Here Eggers fictionalizes his own life, when both of his parents die while he’s in his early twenties and he moves from Lake Forest, Illinois to Berkeley.   Oh, and he also takes care of his nine-year-old brother while his sister studies law at Bolt Hall.   That’s about it for the plot except for Eggers’s work in starting a magazine and auditioning for The Real World, MTV’s so-called reality show.   (Eggers, of course, is not selected to live in the fun house in San Francisco.)

Eggers seems to be at his best when telling shaggy dog stories.   For example, he tells a story of when he and a date were jumped on a San Francisco beach by a group of Hispanics.   He blames them for stealing his late father’s wallet but the reader figures out halfway through the lark that Eggers left the wallet at home in Berkeley.   Not so clever or funny.

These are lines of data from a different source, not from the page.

Lemma bisearch_spec :
  table <> [] -> Z.of_nat (length table) < 2 ^ 31 ->
  bisearch ucs table (table_max table) = Some (if existsb (in_interval ucs) table then 1 else 0).
Proof.
  intros Hne Hlen. unfold bisearch, table_max.
  destruct (table !! 0%nat) as [first|] eqn:H0.
  2: { apply lookup_ge_None_1 in H0. destruct table; [done|cbn in H0; lia]. }
  cbn [mbind option_bind]. assert (0 < length table)%nat by (destruct table; [done|cbn; lia]).
  destruct (table !! Z.to_nat (Z.of_nat (length table) - 1)) as [last|] eqn:Hlast.
  2: { apply lookup_ge_None_1 in Hlast. lia. }
  cbn [mbind option_bind].
  assert (Hins : forall i e, table !! i = Some e -> in_interval ucs e = true -> first.1 <= ucs <= last.2).
  { intros i e Hi Hin. unfold in_interval in Hin. zify_bool. pose proof (lookup_lt_Some _ _ _ Hi).
    pose proof (table_sorted_lookup _ _ _ _ Hsorted H0). pose proof (table_sorted_lookup _ _ _ _ Hsorted Hlast).
    split.
    - destruct (decide (i = 0%nat)) as [->|]; [simplify_eq; lia|].
      pose proof (table_sorted_lt _ _ _ _ _ _ Hsorted H0 Hi). lia.
    - destruct (decide (i = Z.to_nat (Z.of_nat (length table) - 1))) as [->|]; [simplify_eq; lia|].
      pose proof (table_sorted_lt _ _ _ _ _ _ Hsorted Hi Hlast). lia. }
  destruct (Z.ltb_spec ucs first.1) as [H1|H1]; cbn [orb]; [|destruct (Z.ltb_spec last.2 ucs) as [H2|H2]].
  1, 2: assert (existsb (in_interval ucs) table = false) as ->; [|done];
    apply not_true_iff_false; rewrite existsb_exists; intros (e & He & Hin);
    apply list_elem_of_In, list_elem_of_lookup_1 in He as [i Hi]; specialize (Hins i e Hi Hin); lia.
  apply bisearch_loop_spec; try lia.
  intros i e Hi _. apply lookup_lt_Some in Hi. lia.
Qed.
End Bisearch.

(** The width of a character, by the tables. *)
Definition width_of (ucs : Z) : Z :=
  if ucs =? 0 then 0
  else if (ucs <? 32) || ((127 <=? ucs) && (ucs <? 160)) then -1
  else if existsb (in_interval ucs) combining then 0
  else if existsb (in_interval ucs) wide then 2 else 1.

Lemma mk_wcwidth_width ucs : mk_wcwidth ucs = Some (width_of ucs).
Proof.
  unfold mk_wcwidth, width_of. destruct (ucs =? 0); [done|].
  destruct ((ucs <? 32) || ((127 <=? ucs) && (ucs <? 160))); [done|].
  rewrite (bisearch_spec 0 ucs combining), (bisearch_spec 0 ucs wide) by (try done; by vm_compute).
  cbn [mbind option_bind]. by destruct (existsb _ combining), (existsb _ wide).
Qed.

Create HintDb safe.

(** ** Well-formed contexts *)

Definition colour_ok (p : Z) : Prop := p = COLOUR_DEFAULT \/ p = COLOUR_BY_VALUE \/ 0 <= p < 8.
Definition charsets_ok (l : list Z) : Prop := length l = 2%nat.
Definition margins_ok (r top bottom : Z) : Prop := 0 <= top < bottom /\ bottom <= r.
Definition u32_list (l : list Z) : Prop := Forall (fun v => 0 <= v < 2 ^ 32) l.

Record wf (r w : Z) (c : flanterm_context) : Prop := {
  wf_rows : rows c = r;
  wf_cols : cols c = w;
  wf_tab : tab_size c = 8;
  wf_esc_len : length (esc_values c) = 16%nat;
  wf_esc : u32_list (esc_values c);
  wf_esc_i : 0 <= esc_values_i c <= 16;
  wf_rrr : rrr c = true -> esc_values_i c < 16;
  wf_osc : length (osc_buf c) = 256%nat;
  wf_osc_i : 0 <= osc_buf_i c <= 256;
  wf_g : 0 <= g_select c <= 2;
  wf_charsets : charsets_ok (charsets c);
  wf_charset : 0 <= current_charset c < 2;
  wf_unicode : 0 <= unicode_remaining c <= 3;
  wf_glyph : 0 <= last_printed_char c < 256;
  wf_saved_x : 0 <= saved_cursor_x c < w;
  wf_saved_y : 0 <= saved_cursor_y c < r;
  wf_primary : colour_ok (current_primary c);
  wf_bg : colour_ok (current_bg c);
  wf_margins : margins_ok r (scroll_top_margin c) (scroll_bottom_margin c);
  wf_saved_charsets : charsets_ok (saved_state_charsets c);
  wf_saved_charset : 0 <= saved_state_current_charset c < 2;
  wf_saved_primary : colour_ok (saved_state_current_primary c);
  wf_saved_bg : colour_ok (saved_state_current_bg c);
  wf_saved_margins : margins_ok r (saved_state_scroll_top_margin c) (saved_state_scroll_bottom_margin c);
}.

Eggers looks back more than once at the 70’s.   But this book is actually a throw back to the 60’s, and this is the biggest flaw with Eggers’s not-so-unique style.   While the style is entertaining, it’s a blatant return to the Gonzo rock journalism practiced back then by Lester Bangs, Ben Fong-Torres (who appears as himself in the novel The Year of Fog) and others too obvious to mention.  

Reading this “work of fiction” in which all the events are said to “have actually happened,” is like hearing a newly formed rock band that sounds like the Beatles and Badfinger.   One would be tempted to say, “Good work but we’ve already been there, done that.”   Next.

Note:   This book was purchased by the reviewer at Powell’s Books in Portland, Oregon.